The Disaster Artist review by Bobby Blakey
In 2003 one of the most infamously bad films to ever be made The Room was sort of released on the world with very few actually seeing it at the time of its release. Over the years the film and its director and star Tommy Wiseau have gained a cult following with the film getting special screenings all over. Now James Franco is bringing this story to the big screen with The Disaster Artist., but does it do justice to this cult classic or will it be yet another disaster?
The Disaster Artist follows the tragicomic true-story of aspiring filmmaker and infamous Hollywood outsider Tommy Wiseau—an artist whose passion was as sincere as his methods were questionable—into a celebration of friendship, artistic expression, and dreams pursued against insurmountable odds. The film is based on Greg Sestero’s best-selling tell-all about the making of Tommy's cult-classic disasterpiece The Room (“The Greatest Bad Movie Ever Made”) and stars Dave Franco, Seth Rogen, Ari Graynor, Alison Brie, Jacki Weaver, Josh Hutcherson and James Franco as Tommy Wiseau. Whether you are a fan of The Room or haven’t seen it at all there is no denying that this movie is excellent in every aspect. Franco has delivered easily his best work as both an actor and director here. I haven’t seen The Room in years and the way this film is crafted you don’t need to, but will still get to enjoy the direct connections with it.

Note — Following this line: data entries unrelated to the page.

Lemma perform_logs (fuel : nat) (g : option generation) (nextDial : Time) :
  does (fenced r) (perform cfg env sha256 pin fuel r g nextDial) perform_log.
Proof.
  unfold perform.
  eapply (perform_after _ _ (fun out => not_sent_or_none out.2)).
  { destruct (Req_guard r); [destruct g; [apply drain_not_sent|]|]; by apply yields_ret; left. }
  intros [g1 e1] H1. eapply (perform_after _ _ not_sent_or_none); [apply check_guard_yields|]. intros stale Hstale. cbv zeta.
  eapply (perform_after _ _ (fun out => not_sent_or_none out.2)).
  { assert (Hret : not_sent_or_none (if is_some stale then stale else e1)) by (by destruct stale).
    destruct g1; [by apply yields_ret|]. destruct (if is_some stale then stale else e1); [by apply yields_ret|].
    apply connect_not_sent. }
  intros [g2 e2] H2. destruct (is_some e2) eqn:He2.
  { eapply (perform_after _ _ (fun e => e = e2)); [by apply yields_ret|]. intros e ->. destruct e2 as [e2|]; [|done].
    destruct H2 as [|H2]; [done|]. intros o Ho. exists []. rewrite app_nil_r. split; [done|]. split; [|done].
    left. split; [constructor|]. by intros ? ? [= <- <-]. }
  eapply does_bind; [apply check_guard_log| |].
  { intros t. unfold check_log. destruct (Req_guard r); [|by intros []]. intros (c & now & e & _ & ? & _). done. }
  intros e t1 Ht1. destruct e as [e|].
  { intros o Ho. exists []. rewrite app_nil_r. split; [done|]. split; [|done]. left. unfold check_log in Ht1.
    destruct (Req_guard r).
    - destruct Ht1 as (c & now & e' & -> & [= <-] & He & _). destruct He as [|He]; [done|].
      split; [by repeat constructor|]. by intros ? ? [= <- <-].
    - by destruct Ht1. }
  assert (Hsend : does (fenced r)
            (let! out := exchange cfg env fuel (Some (Req_id r)) (Req_command r) (Req_args r) in ret (g2, out))
            (fun x t => sends_once r (Req_command r) (snd <$> x) t)).
  { eapply does_bind; [apply exchange_once; exact _|done|]. intros out t Hs o Ho. exists []. rewrite app_nil_r.
    split; [done|]. split; [|done]. by rewrite app_nil_r. }
  destruct (Req_guard r) as [guard|] eqn:Hguard; cbn [is_some]; unfold check_log in Ht1; rewrite Hguard in Ht1.
  - destruct Ht1 as (c & now & e & -> & [= <-] & _ & Hholds). specialize (Hholds eq_refl).
    apply does_stamp. eapply does_weaken; [exact Hsend|]. cbn beta. intros x t Hs.
    apply (log_checked [Checked c now guard; Stamped (Req_id r) (Values_Get (Req_args r) "pid")]); [by constructor|exact Hs].
  - destruct Ht1 as [-> _]. eapply does_weaken; [intros o Ho; exact (Hsend o Ho)|].
    cbn beta. intros x t Hs. apply (log_checked []); [by constructor|exact Hs].
Qed.

(** ** The owner's handling of a request *)

#[local] Instance true_stable : Stable cfg (fun _ => True).
Proof. split; [done|]. by apply Z.leb_le, TCEq_eq. Qed.
Abbreviation plain m Q := (ClientSafety.does (fun _ => True) m Q).

(** The end of the log: the answer, or an owner that is still waiting. *)
Definition ends (x : option (option generation * Time)) (fin : list entry) (P : reply -> Prop) : Prop :=
  (x = None /\ untouched fin)
  \/ exists q out, untouched q /\ fin = q ++ [Answered (Req_id r) out] /\ P out.

Definition process_log (x : option (option generation * Time)) (t : list entry) : Prop :=
  exists body fin, t = body ++ fin /\ request_log r body (ends x fin).

Lemma process_after {A} (m : Owner A) (k : A -> Owner (option generation * Time)) :
  ClientSafety.calm (fun _ => True) m -> (forall a, plain (k a) process_log) -> plain (bind m k) process_log.
Proof using Type.
  intros Hm Hk. eapply does_bind; [exact Hm| |].
  { intros t Ht. exists t, []. rewrite app_nil_r. split; [done|]. left. split; [done|]. left. split; [done|constructor]. }
  intros a t1 Ht1. eapply does_weaken; [apply Hk|]. cbn. intros x t2 (body & fin & -> & Hlog).
  exists (t1 ++ body), fin. rewrite app_assoc. split; [done|]. by apply request_log_after.
Qed.

Lemma refused_logs (out : reply) (k : option generation * Time) :
  is_not_sent out.2 = true -> plain (answer_request r out ;;; ret k) process_log.
Proof using Type.
  intros Hout o _. exists [Answered (Req_id r) out]. split; [done|]. split; [|done].
  exists [], [Answered (Req_id r) out]. split; [done|]. left. split; [constructor|]. right. exists [], out. split_and!; [constructor|done|done].
Qed.

(** The result is stored after entries that are quiet. *)
Definition answers (x : option (option generation * Time)) (t : list entry) (out : reply) : Prop :=
  exists q, untouched q /\ ((x = None /\ t = q) \/ t = q ++ [Answered (Req_id r) out]).

Lemma answers_after {A} (m : Owner A) (k : A -> Owner (option generation * Time)) (out : reply) :
  ClientSafety.calm (fun _ => True) m -> (forall a, plain (k a) (fun x t => answers x t out)) ->
  plain (bind m k) (fun x t => answers x t out).
Proof using Type.
  intros Hm Hk. eapply does_bind; [exact Hm| |].
  { intros t Ht. exists t. split; [done|by left]. }
  intros a t1 Ht1. eapply does_weaken; [apply Hk|]. cbn. intros x t2 (q & Hq & [[-> ->]| ->]).
  - exists (t1 ++ q). split; [by apply untouched_app|by left].
  - exists (t1 ++ q). split; [by apply untouched_app|]. right. by rewrite app_assoc.
Qed.

Lemma answer_logs (out : reply) (k : option generation * Time) :
  plain (answer_request r out ;;; ret k) (fun x t => answers x t out).
Proof using Type.
  intros o _. exists [Answered (Req_id r) out]. split; [done|]. split; [|done]. exists []. split; [constructor|by right].
Qed.

(** What follows [perform]. *)
Definition settle (nextDial : Time) (done : option generation * reply) : Owner (option generation * Time) :=
  let '(g, out) := done in
  let! a := turn cfg env in
  modify (fun c => c <| C_active := None |>) ;;;
  match out.2 with
  | Some e =>
      if keeps_connection g e then answer_request r out ;;; ret (g, nextDial)
      else
        drop cfg env g ;;;
        let! a := turn cfg env in
        answer_request r out ;;;
        ret (None, if errors_is ErrOffline e then nextDial else A_now a + CC_ReconnectDelay cfg)
  | None => answer_request r out ;;; ret (g, nextDial)
  end.

Lemma settle_logs (nextDial : Time) (done : option generation * reply) :
  plain (settle nextDial done) (fun x t => answers x t done.2).
Proof.
  destruct done as [g out]. unfold settle. cbn [snd].
  apply answers_after; [apply quiet_turn; exact _|]. intros _.
  apply answers_after. { intros o _. exists []. rewrite app_nil_r. split; [done|]. split; [constructor|done]. }
  intros _. destruct out.2; [|apply answer_logs]. case_if; [apply answer_logs|].
  apply answers_after; [apply quiet_drop; exact _|]. intros _.
  apply answers_after; [apply quiet_turn; exact _|]. intros a. apply answer_logs.
Qed.

Lemma run_activated {A} (m : Owner A) (Q : option A -> list entry -> Prop) :
  does (fenced r) m Q -> plain (modify (fun c => activate c r) ;;; m) Q.
Proof using Type.
  intros Hm o _. destruct (Hm (modify (fun c => activate c r) o).2) as (t & Hl & HQ & _).
  { cbn. unfold fenced. cbn. split; [done|]. case_if; [|done]. intros _. by breflect. }
  exists t. split; [exact Hl|]. split; [exact HQ|done].
Qed.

Franco has a clear passion for this film and for Tommy Wiseau whom he has fully embodied here. He has done a wonderful job of bringing the bizarre and mysterious nature of his persona and journey to make this film to life without mocking or making joke of him. Dave Franco is just as great as Greg Sestero brining the perfect innocence, compassion, dedication and all around confusion to the character needed for you to fully understand his side in all of this. Rogen steps into a more toned down supporting role this time around and while there are some funny moments with him he is probably the more serious of the cast for his part in all of this.
This is a story that is so over the top ridiculous there is no way you would believe any of it had this film not actually exist. The mysteries surround Wiseau help to bring the laughs, but it is just his everyday mannerisms that sell it and Franco has them down to an art. It is insane how accurate he is at playing him and he deserved another Oscar nomination, but sadly that did not happen. There are certain movies out there that you can watch numerous times and this one falls in that category for me much like the biopics Private Parts and Ed Wood. The ending of the film offers up a side by side comparison of the original scenes along with the recreated ones that are a riot to watch as well as an after credit scene to stick around for.